In 2016, the U.S. Government Accountability Office (GAO) studied SANE coverage in six states: Massachusetts, Oregon, Wisconsin, Colorado, Florida, and Nebraska. In every state, the need for nurse examiners was far higher than the supply. Four out of six states had only “few or some” hospitals with SANE care available. Nearly half of the counties in Wisconsin did not have SANE programs. In Nebraska, most counties had none.
As a result of this shortage, sexual assault victims may end up having to travel up to two hours to obtain an exam by a properly trained nurse examiner. A victim may show up to a Level One trauma center, only to be told they should go to another hospital.
Sally Laskey, CEO of the International Association of Forensic Nurses, says that this practice is particularly damaging to survivors of trauma and sexual assault.
“The first person that a trauma survivor reaches out to, and what that interaction ends up being, how that person responds, ultimately shifts the path of what services they may seek out, of who they may tell their story to in the future,” she says.
If a victim doesn’t feel believed or cared for, or if, after going through an intense trauma, they’re told they have to get back in the car for several hours, they may simply give up. According to Laskey, this means they miss out both on medical treatment and on the possibility of collecting a rape kit.
Laskey says research has found that “individuals that receive care from a SANE are more likely to have better evidence collected, their cases are more likely to be prosecuted, and their health care needs met.”
Vicarious trauma and burnout
Sexual assault nurse examiners are constantly exposed to violent stories, and they often encounter something called vicarious trauma — they themselves experience intense emotional distress to the extent that it actually changes brain structure and neural function.
SANE Debbie Holbrook feels she’s experienced this. She’s found herself suddenly crying in the car at a red light, with seemingly no trigger.
“It’s not like watching it on TV or a movie,” she says. “You’ve taken care of that person’s body. You have sat with them when they’re crying in the worst moments of their life telling you something that they may not have ever told anybody before. You know, these things, they build up.”
Oftentimes, it isn’t possible to finish a case and move on. Nurse examiners are regularly called to testify in sexual assault trials, which means they have to repeatedly review the graphic material related to the case. Holbrook estimates that, on top of her daily work in the hospital, she usually has about 40 cases she has to keep revisiting as trial dates get continued or postponed.
Consequently, burnout rate among sexual assault nurse examiners is high; a study done by the International Association of Forensic Nurses found that, out of a pool of 540 newly trained examiners, only 42 were still practicing two years later.

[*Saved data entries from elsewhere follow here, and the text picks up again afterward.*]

(** ** Bytes of numbers *)
Lemma be_bytes_mod n v : be_bytes n (v mod 2 ^ (8 * Z.of_nat n)) = be_bytes n v.
Proof. rewrite <-be_val_be_bytes. rewrite <-(be_bytes_length n v) at 1. apply be_bytes_be_val. Qed.
Lemma i128_be32_spec v : 0 <= v < 2 ^ 127 → Pool.i128_be32 v = bigIntToBytes32 v.
Proof.
  intros Hv. unfold Pool.i128_be32, bigIntToBytes32. set (l := repeat Byte.x00 16 ++ be_bytes 16 (as_u128 v)).
  assert (Hl : length l = 32%nat) by (unfold l; by rewrite length_app, be_bytes_length).
  rewrite <-(be_bytes_be_val l), Hl. f_equal. unfold l. rewrite be_val_app. change (be_val 0 (repeat Byte.x00 16)) with 0.
  rewrite be_val_be_bytes. unfold as_u128. rewrite !Z.mod_small by (change (8 * Z.of_nat 16) with 128; rewrite ?Z.mod_small; lia). done.
Qed.
Lemma scalar_field : be_val 0 Pool.SCALAR_FIELD = BN254_R.
Proof. by vm_compute. Qed.

(** The contract and the prover compute one context. *)
Lemma context_agrees keccak_256 addressXdr address_to_xdr recipient withdrawn fee relayer scope c :
  (∀ a b, addressXdr a = Ok b → address_to_xdr a = b) →
  computeWithdrawContext addressXdr keccak_256 recipient withdrawn fee relayer scope = Ok c →
  Pool.compute_context keccak_256 address_to_xdr recipient withdrawn fee relayer scope = bigIntToBytes32 c.
Proof.
  intros Hx (pre & (r & Hr%Hx & (rl & Hrl%Hx & <-%Ok_inj)%bind_ok)%bind_ok & <-%Ok_inj)%bind_ok.
  unfold Pool.compute_context, bigIntToBytes32, as_u128. rewrite scalar_field, Hr, Hrl.
  change 128 with (8 * Z.of_nat 16). by rewrite !be_bytes_mod.
Qed.

(** ** The public signals *)
Definition public_of (g : Signals) : list Z :=
  [sg_withdrawnValue g; sg_stateRoot g; sg_aspRoot g; sg_nullifierHash g; sg_newCommitment g; sg_context g].
(** The contract verifier's view of a list of public signals. *)
Definition inputs_of (l : list Z) : Pool.VerifyPublicInputsV3 :=
  let b i := bigIntToBytes32 (nth i l 0) in Pool.mkInputs (b 0%nat) (b 1%nat) (b 2%nat) (b 3%nat) (b 4%nat) (b 5%nat).

Lemma signals_public a b c d e f v l n sc nn ns ss si as' ai g :
  let s := bigint_toString 10 in
  signals_of (mkInput (s a) (s b) (s c) (s d) (s e) (s f) v l n sc nn ns ss si as' ai) = Ok g →
  public_of g = fmod <$> [a; b; c; d; e; f].
Proof.
  intros s Hg. unfold signals_of in Hg. cbn [in_withdrawnValue in_stateRoot in_aspRoot in_nullifierHash in_newCommitment in_context] in Hg.
  unfold s in Hg. rewrite !signal_toString in Hg. cbn [mbind res_bind] in Hg.
  repeat match goal with H : _ ≫= _ = Ok _ |- _ => apply bind_ok in H as (? & _ & H) end. by apply Ok_inj in Hg as <-.
Qed.

Section proved.
Context (poseidon : list Z → Z) {CL : Circomlib} (addressXdr : string → res (list byte)) (keccak_256 : list byte → list byte).
Context (Hrange : ∀ l, 0 <= poseidon l < BN254_R) (Hmod : ∀ l, poseidon (fmod <$> l) = poseidon l).

(** What the witness shows in public, and that it is in the field. *)
Lemma witness_public draws opts w value i nullifier secret g :
  buildPoolWithdrawWitness poseidon addressXdr keccak_256 draws opts = Ok w →
  spendable poseidon opts value i nullifier secret → signals_of (pww_input w) = Ok g →
  ∃ ctx, computeWithdrawContext addressXdr keccak_256 (wo_recipient opts) (pww_withdrawnValue w) (wo_fee opts) (wo_relayer opts) (wo_scope opts) = Ok ctx ∧
    public_of g = [pww_withdrawnValue w; pww_stateRoot w; pww_aspRoot w; pww_nullifierHash w; pww_newCommitment w; ctx].
Proof using CL Hrange Hmod.
  intros Hw Hn Hg. destruct Hn as [Hv Hi Hnl Hs Hbits Hc [Hlt Hcap] Hpos Hasp]. unfold buildPoolWithdrawWitness in Hw.
  rewrite Hv in Hw. cbn [mbind res_bind] in Hw. set (wv := default value (wo_withdrawnValue opts)) in *.
  destruct (Z.leb_spec wv 0), (Z.ltb_spec value wv); try done. cbn [orb] in Hw.
  rewrite Hi in Hw. cbn [mbind res_bind] in Hw. apply bind_ok in Hw as (path & Hp & Hw).
  destruct Hlt as [Hi0 Hlt]. destruct (Z.ltb_spec i 0) as [|_]; [lia|].
  destruct (wo_stateLeaves opts !! Z.to_nat i) as [leaf|] eqn:Hleaf; [|apply lookup_ge_None in Hleaf; lia].
  assert (Hl0 : 0 <= leaf) by by eapply Forall_lookup_1.
  destruct (String.eqb_spec (toLowerCase (toHex32 leaf)) (toLowerCase (pn_commitment (wo_note opts)))) as [Heq|]; [|done].
  rewrite (proj1 (toHex32_lower leaf Hl0)), Hc in Heq. apply toHex32_inj in Heq; [|done|apply Hrange].
  cbn [negb] in Hw. apply bind_ok in Hw as ([[aroot sibs] dirs] & Ha & Hw).
  apply bind_ok in Hw as (nn & Hnn & Hw). apply bind_ok in Hw as (sn & Hsn & Hw). rewrite Hnl in Hw. cbn [mbind res_bind] in Hw.
  apply bind_ok in Hw as (ctx & Hctx & Hw). apply Ok_inj in Hw as <-. exists ctx.
  cbn [pww_withdrawnValue pww_stateRoot pww_aspRoot pww_nullifierHash pww_newCommitment pww_input] in *. split; [exact Hctx|].
  destruct (tree_inclusion poseidon Hmod _ _ _ _ Hcap Hi0 Hleaf Hp) as [Hplen Hinc].
  destruct (asp_inclusion poseidon Hmod opts i aroot sibs dirs Hasp Ha) as (es & ds & He & Hd & Hel & Hdl & Hainc).
  assert (Hlr : 0 <= leaf < BN254_R) by (subst leaf; apply Hrange).
  pose proof (inclusion_range poseidon Hrange _ _ _ _ Hlr Hinc) as Hsr. pose proof (inclusion_range poseidon Hrange _ _ _ _ (Hrange _) Hainc) as Har.
  assert (Hcr : 0 <= ctx < BN254_R).
  { apply bind_ok in Hctx as (pre & _ & <-%Ok_inj). apply Z.mod_pos_bound. done. }
  apply signals_public in Hg. rewrite Hg. assert (Hr : 2 ^ 64 < BN254_R) by (by vm_compute).
  cbn [fmap list_fmap]. unfold hashFields.
  rewrite (fmod_small wv), (fmod_small (poolRoot _ _)), (fmod_small aroot), (fmod_small ctx), !(fmod_poseidon poseidon Hrange) by (done || lia).
  reflexivity.
Qed.

Context {A V : Type} (snarkjs : SnarkjsLike A V) (resolve : string → string → res A).

(** A proof the SDK hands out is a finished proof of a witness. *)
Lemma prove_inv aborted draws opts s0 p s1 :
  provePoolWithdraw poseidon addressXdr keccak_256 snarkjs resolve aborted draws opts s0 = (Ok p, s1) →
  ∃ w wasm zkey proof public, buildPoolWithdrawWitness poseidon addressXdr keccak_256 draws opts = Ok w ∧
    resolve "pool-v3" "wasm" = Ok wasm ∧ resolve "pool-v3" "zkey" = Ok zkey ∧
    fullProve snarkjs (pww_input w) wasm zkey = Ok (proof, public) ∧ finishPoolWithdrawProof w proof = Ok p.
Proof using.
  unfold provePoolWithdraw. intros H.
  repeat (apply M_bind_ok in H as (? & ? & ? & H)).
  repeat match goal with H : lift_res ?r _ = (Ok _, _) |- _ => destruct r eqn:?; [injection H as -> _|by cbv in H] end.
  match goal with x : Groth16ProofLike * list string |- _ => destruct x as [proof public] end. by eexists _, _, _, proof, public.
Qed.

Context `{SC : Sac} (address_to_xdr : Address → list byte).
Context (accepts : Address → list byte * list byte * list byte → Pool.VerifyPublicInputsV3 → option bool).
Context (Hxdr : ∀ a b, addressXdr a = Ok b → address_to_xdr a = b).

(** The verifier contract at an address accepts what the prover proves: a serialized proof
    of a satisfied circuit, with the public signals as 32-byte numbers. *)
Definition verifier_of (addr : Address) (wasm zkey : A) : Prop :=
  ∀ input g proof public sp, signals_of input = Ok g → PrivacyPoolWithdraw poseidon POOL_TREE_DEPTH 64 g = true →
    fullProve snarkjs input wasm zkey = Ok (proof, public) → serializeGroth16Proof proof = Ok sp →
    accepts addr (sp_a sp, sp_b sp, sp_c sp) (inputs_of (public_of g)) = Some true.

(** The arguments of the withdrawal a proof is submitted with. *)
Definition call_of_proof (p : PoolWithdrawProof) (recipient : string) (fee : Z) (relayer : string) : WithdrawCall :=
  mkWithdrawCall (pp_proofA p) (pp_proofB p) (pp_proofC p) (pp_withdrawnValue p) (pp_stateRoot p) (pp_aspRoot p)
    (pp_nullifierHash p) (pp_newCommitment p) recipient fee relayer.

Lemma proof_accepted aborted draws opts value i nullifier secret s0 p s1 config :
  provePoolWithdraw poseidon addressXdr keccak_256 snarkjs resolve aborted draws opts s0 = (Ok p, s1) →
  spendable poseidon opts value i nullifier secret →
  (∀ wasm zkey, resolve "pool-v3" "wasm" = Ok wasm → resolve "pool-v3" "zkey" = Ok zkey →
     verifier_of (Pool.pc_groth16_verifier config) wasm zkey) →
  Pool.pc_scope config = wo_scope opts →
  let c := call_of_proof p (wo_recipient opts) (wo_fee opts) (wo_relayer opts) in
  0 < wc_withdrawn_value c < 2 ^ 64 ∧
  accepts (Pool.pc_groth16_verifier config) (wc_proof_a c, wc_proof_b c, wc_proof_c c)
    (Pool.public_inputs keccak_256 address_to_xdr config c) = Some true.
Proof using CL Hrange Hmod Hxdr.
  intros (w & wasm & zkey & proof & public & Hw & Hwasm & Hzkey & Hfp & Hfin)%prove_inv Hn Hver Hscope c.
  destruct (witness_satisfies poseidon addressXdr keccak_256 Hrange Hmod draws opts w _ _ _ _ Hw Hn)
    as (_ & Hwv & Hch & Hval & (g & Hg & Hsat) & _).
  destruct (witness_public _ _ _ _ _ _ _ _ Hw Hn Hg) as (ctx & Hctx & Hpub). pose proof (sp_bits _ _ _ _ _ _ Hn) as Hbits.
  apply bind_ok in Hfin as (sp & Hs & <-%Ok_inj). subst c. unfold call_of_proof, Pool.public_inputs.
  cbn [wc_withdrawn_value wc_proof_a wc_proof_b wc_proof_c wc_state_root wc_asp_root wc_nullifier_hash wc_new_commitment wc_recipient wc_fee wc_relayer
    pp_proofA pp_proofB pp_proofC pp_withdrawnValue pp_stateRoot pp_aspRoot pp_nullifierHash pp_newCommitment].
  split; [lia|]. rewrite i128_be32_spec by lia. rewrite Hscope, (context_agrees _ _ _ _ _ _ _ _ _ Hxdr Hctx).
  pose proof (Hver wasm zkey Hwasm Hzkey _ _ _ _ _ Hg Hsat Hfp Hs) as H. rewrite Hpub in H. exact H.
Qed.

(** ** Withdrawing *)

(** What the pool has to agree to: it is open, the roots of the proof are published and
    fresh, the note is unspent, the minimum is met and the deposits cover the amount. *)
Record pool_ready (env : Env) (config : Pool.PoolConfig) (s : Pool.Store) (c : WithdrawCall) : Prop := {
  rd_config : Pool.pl_config s = Some config;
  rd_open : Pool.withdrawals_pause_active env (Pool.pl_limits s) = false;
  rd_minimum : Pool.get_minimum_withdrawal_amount (Pool.pl_limits s) <= wc_withdrawn_value c;
  rd_state : fresh_root env config Pool.STATE (wc_state_root c) s;
  rd_asp : fresh_root env config Pool.ASP (wc_asp_root c) s;
  rd_unspent : Pool.is_spent (wc_nullifier_hash c) s = false;
  rd_backed : Pool.bk_tot_wd (Pool.pl_book s) + wc_withdrawn_value c <= Pool.bk_tot_dep (Pool.pl_book s);
  rd_room : Pool.bk_dep_count (Pool.pl_book s) + 1 < 2 ^ 64;
  rd_receive t : receives t (Pool.pc_native_sac config) (wc_recipient c) = true ∧ receives t (Pool.pc_native_sac config) (wc_relayer c) = true;
}.

Lemma pool_pays aborted draws opts value i nullifier secret s0 p s1 config self env h :
  provePoolWithdraw poseidon addressXdr keccak_256 snarkjs resolve aborted draws opts s0 = (Ok p, s1) →
  spendable poseidon opts value i nullifier secret →
  (∀ wasm zkey, resolve "pool-v3" "wasm" = Ok wasm → resolve "pool-v3" "zkey" = Ok zkey →
     verifier_of (Pool.pc_groth16_verifier config) wasm zkey) →
  Pool.pc_scope config = wo_scope opts → 0 <= wo_fee opts <= pp_withdrawnValue p →
  PoolProofs.reachable keccak_256 address_to_xdr accepts self h → env_contract env = self →
  let c := call_of_proof p (wo_recipient opts) (wo_fee opts) (wo_relayer opts) in
  pool_ready env config (h_data h) c →
  ∃ h', Pool.withdraw keccak_256 address_to_xdr accepts env c h = Return (tt, h') ∧
    Pool.is_spent (pp_nullifierHash p) (h_data h') = true ∧
    omap leaf_of (Pool.pl_events (h_data h')) =
      omap leaf_of (Pool.pl_events (h_data h)) ++ [(pp_newCommitment p, Pool.bk_dep_count (Pool.pl_book (h_data h)))] ∧
    ∀ s a, a ≠ self → balance (h_tok h') s a = balance (h_tok h) s a
      + (if decide (s = Pool.pc_native_sac config ∧ a = wo_recipient opts) then pp_withdrawnValue p - wo_fee opts else 0)
      + (if decide (s = Pool.pc_native_sac config ∧ a = wo_relayer opts) then wo_fee opts else 0).
Proof using CL Hrange Hmod Hxdr.
  intros Hp Hn Hver Hscope Hfee Hr He c [Hc Hopen Hmin Hst Hasp Hun Hb Hroom Hrec].
  destruct (proof_accepted _ _ _ _ _ _ _ _ _ _ config Hp Hn Hver Hscope) as [Hv Hacc]. fold c in Hv, Hacc.
  apply pool_reachable_ok in Hr as Hok.
  destruct (withdraw_runs keccak_256 address_to_xdr accepts self env config c h Hok Hc He Hopen) as [h' Hrun]; try done; [lia| |].
  { unfold Pool.is_spent in Hun. by apply bool_decide_eq_false in Hun. }
  exists h'. split; [exact Hrun|]. apply withdraw_return in Hrun as (config' & Hc' & _ & _ & _ & _ & _ & _ & _ & _ & _ & Hd & Hbal).
  rewrite Hc in Hc'. injection Hc' as <-. rewrite Hd. simpl. split; [apply bool_decide_eq_true; set_solver|].
  split; [by rewrite omap_app|]. intros s a Ha. rewrite Hbal, He. simpl. repeat case_decide; naive_solver lia.
Qed.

Holbrook, who has been practicing for two decades, fights burnout by regularly practicing meditation. She sits in her car and says a prayer before she enters the hospital at the beginning of every shift. She’s also in therapy for the third time in her career.
Providing nurse examiners with the necessary education — at least 40 hours for certification, followed by additional continued training — can be challenging for some hospitals; the 2016 GAO report listed education and financing education as major impediments to having them on staff. But Laskey says that an investment in SANE education both keeps nurses up to date on best practices and helps battle burnout.
“We know that learning new things is actually one of the key tools to address vicarious trauma and kind of rewire our brain to be able to be more resilient and can help forensic nurses as they continue to do this very critical and important work for a patient population,” she says.
Laskey also stresses the importance of creating SANE programs that foster peer support, and that are structured so that employees can recognize vicarious trauma in their colleagues and offer help. Formal programs like these, currently present in 17 percent of U.S. hospitals, typically have better luck retaining staff and staving off the shortage.